D. Cláudia, a de alma transparente, faz de compère ou de coro grego ou de alter-ego do escritor que, resumindo, dá por finda a ronda por estes seres falhados, ressabiados, rancorosos, empanturrados de inveja e remorsos, com um longo passado cinzento mas sem qualquer futuro.

Álvaro Silvestre vive afundado em brandy e na tentativa de redimir os pecados constantes, de se denunciar, de fugir da mulher, D.Maria dos Prazeres, da sua instigação. Tenta entrar no quarto mas a porta encontra-se fechada à chave.

De Montouro a Corgos chove continuamente e a tempestade não dá tréguas sobre o mar longínquo como um túmulo nem sobre a oficina de olaria do mestre António.

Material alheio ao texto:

(* ===== verification/Files.v ===== *)
(** * Files ([std::io::{Read, Write, Seek}] as the crates use them)

    An image being written is a byte list with a cursor and a capacity: a
    write past the capacity is [StorageFull]. An image being read is a byte
    list; [seek] to an offset and [read_exact] is one slice, or
    [UnexpectedEof]. *)

From S2P Require Import Prelude.

Record FileW := { fw_bytes : bytes; fw_pos : Z; fw_cap : Z }.

Module File.
(** [SeekFrom::Start]. *)
Definition seek (pos : Z) (f : FileW) : FileW :=
  {| fw_bytes := fw_bytes f; fw_pos := pos; fw_cap := fw_cap f |}.

(** A write past the end fills the gap with zeros. *)
Definition overwrite (pos : Z) (data b : bytes) : bytes :=
  put_at pos data (b ++ zrep (pos - zlen b) Byte.x00).

Definition write_all (data : bytes) (f : FileW) : result FileW :=
  if fw_pos f + zlen data <=? fw_cap f then
    Ok {| fw_bytes := overwrite (fw_pos f) data (fw_bytes f);
          fw_pos := fw_pos f + zlen data; fw_cap := fw_cap f |}
  else Err (Io StorageFull).

(** [seek(Start(off))] then [read_exact] of [n] bytes. *)
Definition read_exact (off n : Z) (b : bytes) : result bytes :=
  if off + n <=? zlen b then Ok (sub off n b) else Err (Io UnexpectedEof).

Definition new (cap : Z) : FileW := {| fw_bytes := []; fw_pos := 0; fw_cap := cap |}.

(** Appending is what a write at the end does. *)
Lemma overwrite_end data b : overwrite (zlen b) data b = b ++ data.
Proof.
  unfold overwrite. rewrite Z.sub_diag. change (zrep 0 Byte.x00) with (@nil byte).
  rewrite app_nil_r. unfold put_at. rewrite ztake_all by done.
  rewrite zdrop_all by (pose proof (zlen_nonneg data); lia). by rewrite app_nil_r.
Qed.

Lemma write_all_end data f f' :
  fw_pos f = zlen (fw_bytes f) -> write_all data f = Ok f' ->
  fw_bytes f' = fw_bytes f ++ data /\ fw_pos f' = zlen (fw_bytes f') /\ fw_cap f' = fw_cap f.
Proof.
  unfold write_all. intros Hp. case_match; intros; simplify_eq. cbn.
  rewrite Hp, overwrite_end, zlen_app. done.
Qed.

(** Rewriting a prefix of the same length. *)
Lemma overwrite_prefix data old b : zlen data = zlen old -> overwrite 0 data (old ++ b) = data ++ b.
Proof.
  intros Hl. unfold overwrite. replace (zrep _ Byte.x00) with (@nil byte).
  - rewrite app_nil_r. unfold put_at. rewrite ztake_nonpos by lia. cbn [app].
    by rewrite zdrop_app_exact.
  - unfold zrep. pose proof (zlen_nonneg (old ++ b)).
    by replace (Z.to_nat (0 - zlen (old ++ b))) with 0%nat by lia.
Qed.

Lemma read_exact_Ok off n b r :
  0 <= off -> 0 <= n -> read_exact off n b = Ok r ->
  r = sub off n b /\ zlen r = n /\ off + n <= zlen b.
Proof.
  unfold read_exact. intros. case_match; simplify_eq. bprop. split_and!; [done| |done].
  by apply zlen_sub.
Qed.

Lemma read_exact_inside off n b :
  off + n <= zlen b -> read_exact off n b = Ok (sub off n b).
Proof. intros. unfold read_exact. by rewrite (proj2 (Z.leb_le _ _)). Qed.

Lemma read_exact_placed pre x post off n :
  off = zlen pre -> n = zlen x -> read_exact off n (pre ++ x ++ post) = Ok x.
Proof.
  intros -> ->. rewrite read_exact_inside
    by (rewrite !zlen_app; pose proof (zlen_nonneg post); lia).
  rewrite sub_skip, sub_hit by lia. done.
Qed.

Lemma read_exact_within pre x post off n :
  off = zlen pre -> 0 <= n <= zlen x -> read_exact off n (pre ++ x ++ post) = Ok (ztake n x).
Proof.
  intros -> Hn. rewrite read_exact_inside
    by (rewrite !zlen_app; pose proof (zlen_nonneg post); lia).
  rewrite sub_skip, Z.sub_diag, sub_0, ztake_app_le by lia. done.
Qed.
End File.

“O desespero sem remédio que espreitava dentro dele irrompeu de novo. Pela madrugada irreal. Compreendeu que nada podia sufocá-lo. Duma maneira ou doutra, na indiferença da mulher ou na conversa do palheiro, fosse no que fosse, ouvi-lo-ia sempre. Agora mesmo uma voz errando no silêncio lhe insinuava: as aves largam para o espaço mas serão destruídas; há laranjas sãs pelas ramagens mas hão-de apodrecer; as vindimadeiras cantam, o gado pasta, os homens cavam, mas tudo, tudo é estrume da terra. No silêncio deserto a voz obsidiante persistia: quando quiseres matar a sede, lavar o sarro desta noite, das conversas tidas, das conversas ouvidas, a água secará de vez.”

Na minha leitura baralhada, caótica, feita de vagar e de comparações torpes, surge-me este livro escrito em XXXV estâncias (que devem ser lidas entre pausas como nos livros de poemas). Asseguro-me que bem compreendo como as personagens nos aparecem nítidas e interiores, ora penumbrosas ora diáfanas, como as de José Cardoso Pires, e as descrições narrativas tão feéricas e incontornáveis como as de Eça de Queirós.